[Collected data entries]
···
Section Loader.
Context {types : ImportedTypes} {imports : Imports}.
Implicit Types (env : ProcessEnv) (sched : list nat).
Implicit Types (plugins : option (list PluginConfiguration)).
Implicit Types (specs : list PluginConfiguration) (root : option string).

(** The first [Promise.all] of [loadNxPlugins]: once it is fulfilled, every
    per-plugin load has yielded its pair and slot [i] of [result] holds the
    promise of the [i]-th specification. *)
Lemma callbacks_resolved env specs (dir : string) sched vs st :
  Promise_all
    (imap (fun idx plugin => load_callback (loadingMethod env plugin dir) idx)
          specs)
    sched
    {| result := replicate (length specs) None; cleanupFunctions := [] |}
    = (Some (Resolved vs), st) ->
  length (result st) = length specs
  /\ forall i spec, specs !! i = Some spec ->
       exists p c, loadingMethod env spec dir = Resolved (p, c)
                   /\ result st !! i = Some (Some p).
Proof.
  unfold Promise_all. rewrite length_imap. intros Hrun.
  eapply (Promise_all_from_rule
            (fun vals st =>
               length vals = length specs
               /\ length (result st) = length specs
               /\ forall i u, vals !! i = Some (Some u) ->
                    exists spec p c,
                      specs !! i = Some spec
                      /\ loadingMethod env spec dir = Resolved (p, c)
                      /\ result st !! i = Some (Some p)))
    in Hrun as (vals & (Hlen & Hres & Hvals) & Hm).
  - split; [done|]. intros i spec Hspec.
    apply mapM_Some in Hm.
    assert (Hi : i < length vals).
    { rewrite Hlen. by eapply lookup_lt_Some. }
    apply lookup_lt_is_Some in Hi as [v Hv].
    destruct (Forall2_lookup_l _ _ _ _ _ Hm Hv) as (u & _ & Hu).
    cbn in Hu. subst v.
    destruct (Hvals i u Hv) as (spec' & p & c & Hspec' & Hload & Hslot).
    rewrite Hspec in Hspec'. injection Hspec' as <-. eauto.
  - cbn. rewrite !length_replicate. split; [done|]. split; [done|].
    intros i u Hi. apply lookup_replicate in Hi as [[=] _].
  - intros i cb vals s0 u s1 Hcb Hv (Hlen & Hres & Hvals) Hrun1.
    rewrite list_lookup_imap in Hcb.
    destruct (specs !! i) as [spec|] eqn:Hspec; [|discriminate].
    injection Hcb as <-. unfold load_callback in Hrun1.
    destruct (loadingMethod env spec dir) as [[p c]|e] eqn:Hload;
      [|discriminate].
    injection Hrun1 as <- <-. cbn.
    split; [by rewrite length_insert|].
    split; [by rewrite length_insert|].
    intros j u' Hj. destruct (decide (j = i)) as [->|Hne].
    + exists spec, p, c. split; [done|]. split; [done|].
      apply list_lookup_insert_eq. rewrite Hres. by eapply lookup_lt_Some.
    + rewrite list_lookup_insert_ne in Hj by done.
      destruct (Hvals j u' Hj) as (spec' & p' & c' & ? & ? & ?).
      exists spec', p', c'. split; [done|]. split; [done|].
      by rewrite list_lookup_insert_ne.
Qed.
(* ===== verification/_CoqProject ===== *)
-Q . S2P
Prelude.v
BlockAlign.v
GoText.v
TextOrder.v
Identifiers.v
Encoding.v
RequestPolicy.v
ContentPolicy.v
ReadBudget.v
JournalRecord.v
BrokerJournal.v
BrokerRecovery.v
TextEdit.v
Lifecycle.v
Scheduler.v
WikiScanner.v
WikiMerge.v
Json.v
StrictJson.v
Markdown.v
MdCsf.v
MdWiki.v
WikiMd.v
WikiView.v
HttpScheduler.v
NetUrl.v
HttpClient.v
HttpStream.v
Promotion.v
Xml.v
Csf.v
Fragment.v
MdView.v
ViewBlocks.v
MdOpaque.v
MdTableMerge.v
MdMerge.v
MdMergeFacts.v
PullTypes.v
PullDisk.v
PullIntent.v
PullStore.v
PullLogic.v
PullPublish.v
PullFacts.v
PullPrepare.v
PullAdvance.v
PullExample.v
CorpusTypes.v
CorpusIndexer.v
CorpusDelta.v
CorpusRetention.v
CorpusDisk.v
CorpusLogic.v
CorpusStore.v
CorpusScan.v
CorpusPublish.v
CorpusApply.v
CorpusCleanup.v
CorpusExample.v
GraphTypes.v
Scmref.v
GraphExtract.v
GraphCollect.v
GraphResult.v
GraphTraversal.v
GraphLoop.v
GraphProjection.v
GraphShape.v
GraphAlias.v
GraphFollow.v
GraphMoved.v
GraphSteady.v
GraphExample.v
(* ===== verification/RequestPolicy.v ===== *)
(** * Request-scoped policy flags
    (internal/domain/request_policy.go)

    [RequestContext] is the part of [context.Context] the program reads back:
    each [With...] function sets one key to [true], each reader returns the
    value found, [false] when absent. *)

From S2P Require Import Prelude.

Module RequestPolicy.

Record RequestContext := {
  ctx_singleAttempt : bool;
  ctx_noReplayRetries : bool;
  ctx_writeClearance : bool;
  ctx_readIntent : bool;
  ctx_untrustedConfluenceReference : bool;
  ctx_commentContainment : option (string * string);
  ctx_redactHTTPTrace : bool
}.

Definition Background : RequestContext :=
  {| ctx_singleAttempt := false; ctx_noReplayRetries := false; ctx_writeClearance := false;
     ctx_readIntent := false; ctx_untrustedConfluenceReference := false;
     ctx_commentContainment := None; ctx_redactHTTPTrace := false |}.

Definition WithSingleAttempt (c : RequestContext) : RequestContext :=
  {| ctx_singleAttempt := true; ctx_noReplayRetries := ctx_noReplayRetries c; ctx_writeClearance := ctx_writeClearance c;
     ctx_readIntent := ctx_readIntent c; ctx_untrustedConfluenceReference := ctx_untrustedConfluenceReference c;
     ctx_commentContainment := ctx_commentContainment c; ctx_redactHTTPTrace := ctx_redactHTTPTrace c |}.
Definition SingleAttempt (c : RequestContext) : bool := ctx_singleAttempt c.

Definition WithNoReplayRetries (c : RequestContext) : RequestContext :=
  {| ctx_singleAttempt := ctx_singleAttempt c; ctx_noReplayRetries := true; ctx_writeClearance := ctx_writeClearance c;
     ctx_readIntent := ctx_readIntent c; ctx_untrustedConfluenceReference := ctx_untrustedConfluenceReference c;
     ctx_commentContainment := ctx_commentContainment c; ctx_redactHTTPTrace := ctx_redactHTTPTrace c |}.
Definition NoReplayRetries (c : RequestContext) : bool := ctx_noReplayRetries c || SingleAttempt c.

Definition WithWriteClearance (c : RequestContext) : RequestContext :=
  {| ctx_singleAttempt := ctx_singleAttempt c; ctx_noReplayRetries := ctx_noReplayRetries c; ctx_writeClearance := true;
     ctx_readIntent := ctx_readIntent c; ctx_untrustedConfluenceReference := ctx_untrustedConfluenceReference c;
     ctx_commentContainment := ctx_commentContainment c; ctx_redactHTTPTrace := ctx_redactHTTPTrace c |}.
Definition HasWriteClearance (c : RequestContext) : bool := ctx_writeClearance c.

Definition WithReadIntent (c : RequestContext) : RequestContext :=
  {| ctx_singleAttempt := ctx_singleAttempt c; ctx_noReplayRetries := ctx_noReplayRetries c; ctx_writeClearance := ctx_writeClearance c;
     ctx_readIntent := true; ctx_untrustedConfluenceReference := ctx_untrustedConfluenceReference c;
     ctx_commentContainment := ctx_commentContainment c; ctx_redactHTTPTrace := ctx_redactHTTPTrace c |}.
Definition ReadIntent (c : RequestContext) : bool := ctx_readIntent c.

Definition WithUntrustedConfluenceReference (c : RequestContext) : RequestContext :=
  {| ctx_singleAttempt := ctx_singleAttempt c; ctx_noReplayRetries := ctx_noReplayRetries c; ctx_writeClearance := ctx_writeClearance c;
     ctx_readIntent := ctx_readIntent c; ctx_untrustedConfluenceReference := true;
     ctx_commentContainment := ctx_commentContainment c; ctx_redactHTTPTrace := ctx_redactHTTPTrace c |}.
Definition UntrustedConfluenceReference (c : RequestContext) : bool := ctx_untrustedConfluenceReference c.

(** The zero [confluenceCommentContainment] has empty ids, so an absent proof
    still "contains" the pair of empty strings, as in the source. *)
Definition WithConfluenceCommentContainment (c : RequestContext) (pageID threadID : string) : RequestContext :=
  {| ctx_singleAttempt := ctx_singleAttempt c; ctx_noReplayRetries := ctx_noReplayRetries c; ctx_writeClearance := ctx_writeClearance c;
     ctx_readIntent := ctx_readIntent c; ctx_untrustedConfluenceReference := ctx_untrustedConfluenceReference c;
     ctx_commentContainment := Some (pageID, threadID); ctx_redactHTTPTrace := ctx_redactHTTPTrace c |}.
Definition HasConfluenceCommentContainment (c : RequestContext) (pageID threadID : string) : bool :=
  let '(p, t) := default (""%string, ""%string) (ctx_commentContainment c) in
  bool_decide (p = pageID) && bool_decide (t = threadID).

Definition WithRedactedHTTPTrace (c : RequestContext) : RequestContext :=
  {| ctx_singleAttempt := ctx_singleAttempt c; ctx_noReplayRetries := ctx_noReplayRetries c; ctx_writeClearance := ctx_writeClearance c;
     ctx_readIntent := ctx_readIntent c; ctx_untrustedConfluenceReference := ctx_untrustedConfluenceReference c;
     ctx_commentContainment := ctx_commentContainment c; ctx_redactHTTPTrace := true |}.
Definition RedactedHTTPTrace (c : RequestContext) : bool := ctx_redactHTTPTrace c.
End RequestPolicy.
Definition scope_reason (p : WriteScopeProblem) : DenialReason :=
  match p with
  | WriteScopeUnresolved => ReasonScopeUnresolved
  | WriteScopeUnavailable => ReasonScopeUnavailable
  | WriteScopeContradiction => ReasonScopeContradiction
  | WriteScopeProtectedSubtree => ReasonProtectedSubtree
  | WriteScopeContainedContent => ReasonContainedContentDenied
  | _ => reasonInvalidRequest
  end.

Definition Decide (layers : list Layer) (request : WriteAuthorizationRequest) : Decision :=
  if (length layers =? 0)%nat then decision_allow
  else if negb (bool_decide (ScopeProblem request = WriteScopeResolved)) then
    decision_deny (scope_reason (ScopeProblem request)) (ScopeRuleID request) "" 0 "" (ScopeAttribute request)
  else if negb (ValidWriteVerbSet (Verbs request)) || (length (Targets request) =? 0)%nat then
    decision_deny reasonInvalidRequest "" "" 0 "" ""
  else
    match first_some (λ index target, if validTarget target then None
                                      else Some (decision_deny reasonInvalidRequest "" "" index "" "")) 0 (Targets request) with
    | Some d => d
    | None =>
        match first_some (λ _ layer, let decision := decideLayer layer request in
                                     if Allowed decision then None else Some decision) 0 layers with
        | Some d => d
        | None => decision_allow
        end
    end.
···
• _Work order_
Only one stretch of the data above is needed. Restate it word for word, from the line containing "PullFacts.v" through the line containing "GraphResult.v", both ends included.

• _Task solution_
PullFacts.v
PullPrepare.v
PullAdvance.v
PullExample.v
CorpusTypes.v
CorpusIndexer.v
CorpusDelta.v
CorpusRetention.v
CorpusDisk.v
CorpusLogic.v
CorpusStore.v
CorpusScan.v
CorpusPublish.v
CorpusApply.v
CorpusCleanup.v
CorpusExample.v
GraphTypes.v
Scmref.v
GraphExtract.v
GraphCollect.v
GraphResult.v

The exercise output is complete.